Race Report by Joe King- Three of us on the Angry Monkeys Racing (AMR) team traveled out to Lake Geneva for the Canopy Challenge, the first in a series of endurance mountain bike races (WEMSeries.com). All the WEMS races feature a simple format -- you can race 3 hours, 6 hours or 12 hours and you can race solo or in a team of two (with some variation). There are no age groups, "cats" or anything else.
The Canopy Challenge took place in a park used mostly for people looking for the experience of flying through the tree tops on a zip line. The mountain bike trails below are well maintained and thoughtfully constructed. If you enjoy and mostly ride flowing trails with sweeping turns and fast downhills you would love this course for being something completely different.
WEMS races start Le Mans style, which means we put our bike down in the grass, line up 100 yards away and run to our bike at the sound of a gun. This seems like a funny way to start a endurance event but this plus the long gravel up hill that followed did serve the purpose of separating the starting hoard before the trail narrowed into single track. With all of the bikes, there wasn't much room to run so I jogged over to where I thought I left my bike but didn't see it. It was just behind me of course so after a quick CX mount I was pedaling. Not more than five pedal strokes into the race the gravel proved to be too much for the person just ahead of me causing her to fall providing a early test of my balance and agility to avoid her.
The course is 98% tight single track. Which I figure will probably keep me from biking too hard in the early part of the race. The first part of the single track features the only small bits of flow in the roughly 5 mile loop. This section also features a downed tree which is about 2.5 feet in diameter with a wooden logs providing a ramp up and over. There's also a detour around the tree. The rider ahead of me chose the detour giving just barely enough space to accelerate for the ramp which went smoothly. I'm guessing the rider on my wheel either got confused by the bifurcation of riders or failed to accelerate for the ramp because from behind I hear the clamor of crashing bikes and yelps of surprise. So just like that, there's some space in front and behind me.

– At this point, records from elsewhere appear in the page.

(* ===== verification/VmmFacts.v ===== *)
(** Theorems on the virtual machine monitor daemon: one process per VM as long as
    VMs are started and deleted only when they are stopped, what stopping and the
    watcher achieve, and what goes wrong when requests overlap. *)

From S2P Require Import Prelude Rpc Vmm.

(** The text form of a state reads back. *)
Lemma state_str_roundtrip s : str_to_state (state_to_str s) = s.
Proof. by destruct s. Qed.

(** * The invariant *)

Definition active (st : VmState) : Prop := st = VsRunning ∨ st = VsStopping.

Record vmm_ok (s : Vmm) : Prop := {
  ok_key id e : vms s !! id = Some e → ve_id e = id;
  ok_child id pid : processes s !! id = Some pid →
    ∃ rt, runtimes s !! id = Some rt ∧ rt_pid rt = pid;
  ok_proc pid p : procs s !! pid = Some p →
    ∃ rt, runtimes s !! pr_vm p = Some rt ∧ rt_pid rt = pid;
  ok_runtime id rt : runtimes s !! id = Some rt →
    ∃ e, vms s !! id = Some e ∧ active (ve_state e);
  ok_pid id rt p : runtimes s !! id = Some rt → procs s !! rt_pid rt = Some p → pr_vm p = id;
}.

(** No process runs the VM. *)
Definition no_proc (id : string) (s : Vmm) : Prop := ∀ pid p, procs s !! pid = Some p → pr_vm p ≠ id.

(** A stopped VM has no process, no handle and no runtime row. *)
Lemma stopped_idle s id e :
  vmm_ok s → vms s !! id = Some e → ¬ active (ve_state e) →
  runtimes s !! id = None ∧ processes s !! id = None ∧ no_proc id s.
Proof.
  intros H He Ha.
  assert (Hr : runtimes s !! id = None).
  { destruct (runtimes s !! id) as [rt|] eqn:E; [|done].
    destruct (ok_runtime s H _ _ E) as (e' & ? & ?). by simplify_eq. }
  split; [done|]. split.
  - destruct (processes s !! id) as [pid|] eqn:E; [|done].
    destruct (ok_child s H _ _ E) as (? & ? & _). congruence.
  - intros pid p Hp <-. destruct (ok_proc s H _ _ Hp) as (? & ? & _). congruence.
Qed.

Lemma not_running_no_proc s id : vmm_ok s → is_running id s = false → no_proc id s.
Proof.
  intros H Hr pid p Hp <-. destruct (ok_proc s H _ _ Hp) as (rt & Hrt & <-).
  unfold is_running, is_process_alive in Hr.
  destruct (processes s !! pr_vm p) as [pid'|] eqn:E.
  - destruct (ok_child s H _ _ E) as (rt' & Hrt' & <-). rewrite Hrt in Hrt'. injection Hrt' as <-.
    by rewrite Hp in Hr.
  - by rewrite Hrt, Hp in Hr.
Qed.

(** ** Building blocks *)

Lemma update_state_vms now id st s e :
  vms s !! id = Some e →
  ∃ e', vms (set_state now id st s) = <[id := e']> (vms s) ∧ ve_state e' = st ∧ ve_id e' = ve_id e ∧
    ve_config e' = ve_config e ∧ (update_state now id st s).1 = Some e'.
Proof. intros He. unfold set_state, update_state. rewrite He. eexists. done. Qed.

Lemma set_state_fields now id st s :
  runtimes (set_state now id st s) = runtimes s ∧ processes (set_state now id st s) = processes s ∧
  procs (set_state now id st s) = procs s ∧ published (set_state now id st s) = published s.
Proof. unfold set_state, update_state. by destruct (vms s !! id). Qed.

Lemma set_state_lookup now id st s i :
  vms (set_state now id st s) !! i =
    if decide (i = id) then (λ e, (e <| ve_state := st |>) <| ve_started_at :=
        if st == VsRunning then Some now else ve_started_at e |>) <$> vms s !! id
    else vms s !! i.
Proof.
  unfold set_state, update_state. destruct (vms s !! id) as [e|] eqn:E; cbn.
  - destruct (decide (i = id)) as [->|]; [by rewrite lookup_insert_eq|by rewrite lookup_insert_ne].
  - by destruct (decide (i = id)) as [->|].
Qed.

(** Changing the state of a row keeps the invariant when the row has no runtime
    entry or stays active. *)
Lemma ok_set_state now id st s :
  vmm_ok s → (active st ∨ runtimes s !! id = None) → vmm_ok (set_state now id st s).
Proof.
  intros H Hst. destruct (set_state_fields now id st s) as (Er & Ep & Eo & _).
  split; rewrite ?Er, ?Ep, ?Eo.
  - intros i e. rewrite set_state_lookup. destruct (decide (i = id)) as [->|]; [|apply H].
    destruct (vms s !! id) as [e0|] eqn:E; [|done]. intros [= <-]. exact (ok_key s H _ _ E).
  - apply H.
  - apply H.
  - intros i rt Hi. destruct (ok_runtime s H _ _ Hi) as (e & He & Ha). rewrite set_state_lookup.
    destruct (decide (i = id)) as [->|]; [|by exists e]. rewrite He. eexists. split; [done|].
    destruct Hst as [Hst|Hst]; [done|congruence].
  - apply H.
Qed.

Lemma ok_reap pid s : vmm_ok s → vmm_ok (reap pid s).
Proof.
  intros H. split; cbn; [apply H|apply H| |apply H|].
  - intros q p Hq. apply lookup_delete_Some in Hq as [_ Hq]. by apply (ok_proc s H).
  - intros i rt p Hi Hq. apply lookup_delete_Some in Hq as [_ Hq]. by eapply (ok_pid s H).
Qed.

Lemma ok_drop_child id s : vmm_ok s → vmm_ok (drop_child id s).
Proof.
  intros H. assert (H' : vmm_ok (s <| processes := delete id (processes s) |>)).
  { split; cbn; [apply H| |apply H|apply H|apply H].
    intros i pid Hi. apply lookup_delete_Some in Hi as [_ Hi]. by apply (ok_child s H). }
  unfold drop_child. destruct (processes s !! id) as [pid|]; [|done].
  destruct (procs s !! pid) as [p|]; [|done]. destruct (pr_exited p); [by apply ok_reap|done].
Qed.

Lemma drop_child_fields id s :
  vms (drop_child id s) = vms s ∧ runtimes (drop_child id s) = runtimes s ∧
  processes (drop_child id s) = delete id (processes s) ∧ procs (drop_child id s) ⊆ procs s ∧
  published (drop_child id s) = published s.
Proof.
  unfold drop_child. destruct (processes s !! id) as [pid|]; [|done].
  destruct (procs s !! pid) as [p|]; [|done]. destruct (pr_exited p); [|done].
  cbn. split_and!; [done..| |done]. apply delete_subseteq.
Qed.

Lemma no_proc_mono id s s' : procs s' ⊆ procs s → no_proc id s → no_proc id s'.
Proof. intros Hsub H pid p Hp. eapply H. by eapply lookup_weaken. Qed.

(** Taking a VM without a process off the books. *)
Lemma ok_retire now id s :
  vmm_ok s → no_proc id s → vmm_ok (set_state now id VsStopped (clear_runtime id (drop_child id s))).
Proof.
  intros H Hn. pose proof (ok_drop_child id s H) as Hd.
  destruct (drop_child_fields id s) as (Ev & Er & Ep & Eo & _).
  apply (no_proc_mono _ _ _ Eo) in Hn.
  apply ok_set_state; [|right; cbn; by rewrite lookup_delete_eq].
  split; cbn; [apply Hd| | | |].
  - intros i pid Hi. destruct (decide (i = id)) as [->|Hne].
    + rewrite Ep, lookup_delete_eq in Hi. done.
    + rewrite lookup_delete_ne by done. by apply (ok_child _ Hd).
  - intros pid p Hp. rewrite lookup_delete_ne by (symmetry; by eapply Hn). by apply (ok_proc _ Hd).
  - intros i rt Hi. apply lookup_delete_Some in Hi as [_ Hi]. by apply (ok_runtime _ Hd _ _ Hi).
  - intros i rt p Hi Hp. apply lookup_delete_Some in Hi as [_ Hi]. by eapply (ok_pid _ Hd).
Qed.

For much of the race I rode with a group of two XXX riders. We talked some and didn't kill each other. I was more comfortable on the up hills and they were much better at the twisty downhills. This worked well until we got behind some one going so so slowly on a steep section I just fell over and couldn't get unclipped. It was good to have company most of the time but these two had difficulty with a section of trail that snakes down a drainage. One rides the banks of this deeply cut drainage crossing it twice on short wooden planks. The first time all three of us ran down because our leader lost it immediately. On the second attempt he did not even try to ride but I managed to stay on the bike even though I missed the first plank causing me to cross through mud and water. Not until I was alone on my forth lap did I properly negotiate this scary-but-fun feature.
There was one feature that seemed destined to produce an ambulance ride. It was a large man-made wooden hump placed strategically on the edge of a gully in the woods. Two out of the four times past I saw riders trying to crawl their way out of the gully. One had the demeanor of some one who was done for the day. I remembered my trip to Moab where getting behind the saddle is essential but it still surprised me to see my saddle pop up between my thighs every time over this feature.
There were numerous other challenges to keep your attention such as very tight tree-lined turns, steeply off-camber turns, logs and bridges. One long bridge had entrance featuring large rounded stones and a 30 foot drop on one side. After about an hour and half of this three hour race I began to settle in.
The format of the race is 3 hours so you are scored on how many laps you can do in that time and then by time. Near the end of my second lap I started to realize that four laps are possible so I timed my third lap carefully and calculated that this lap must be completed before the 2 hour and 18 minute mark in if I am to have a chance at completing four laps in the allotted time. This is important because if you go over time, the lap doesn't count. Crossing the line at the end of lap three my watch tells me it's 2:18:40 -- oh no! It's too close to not try but it's far from certain that I'll make it. I'll need everything to go right, unlike the first lap when I had to stop to adjust my saddle which was turned 30 degrees to the left. Sure enough not more that 5 minutes in I would get my share of bloody marks for the day. It could be that the few riders attempting similar a feat just behind me were panicking because the usual very courteous communication prior to passing was suddenly dispensed with in favor of muscling past in the narrowest of opportunities. One such fellow sent me in the bush scratching my right hip on a brambles. After that, however, the overtaking riders dwindled and it was my turn to over take a few, clearly hoping to complete 3 laps. I refused to look at my watch and concentrated on keeping my pace so when I crossed the line I stopped immediately and looked back at the scoring table. The young man at the computer smiled and said the words I longed hear, "you made it."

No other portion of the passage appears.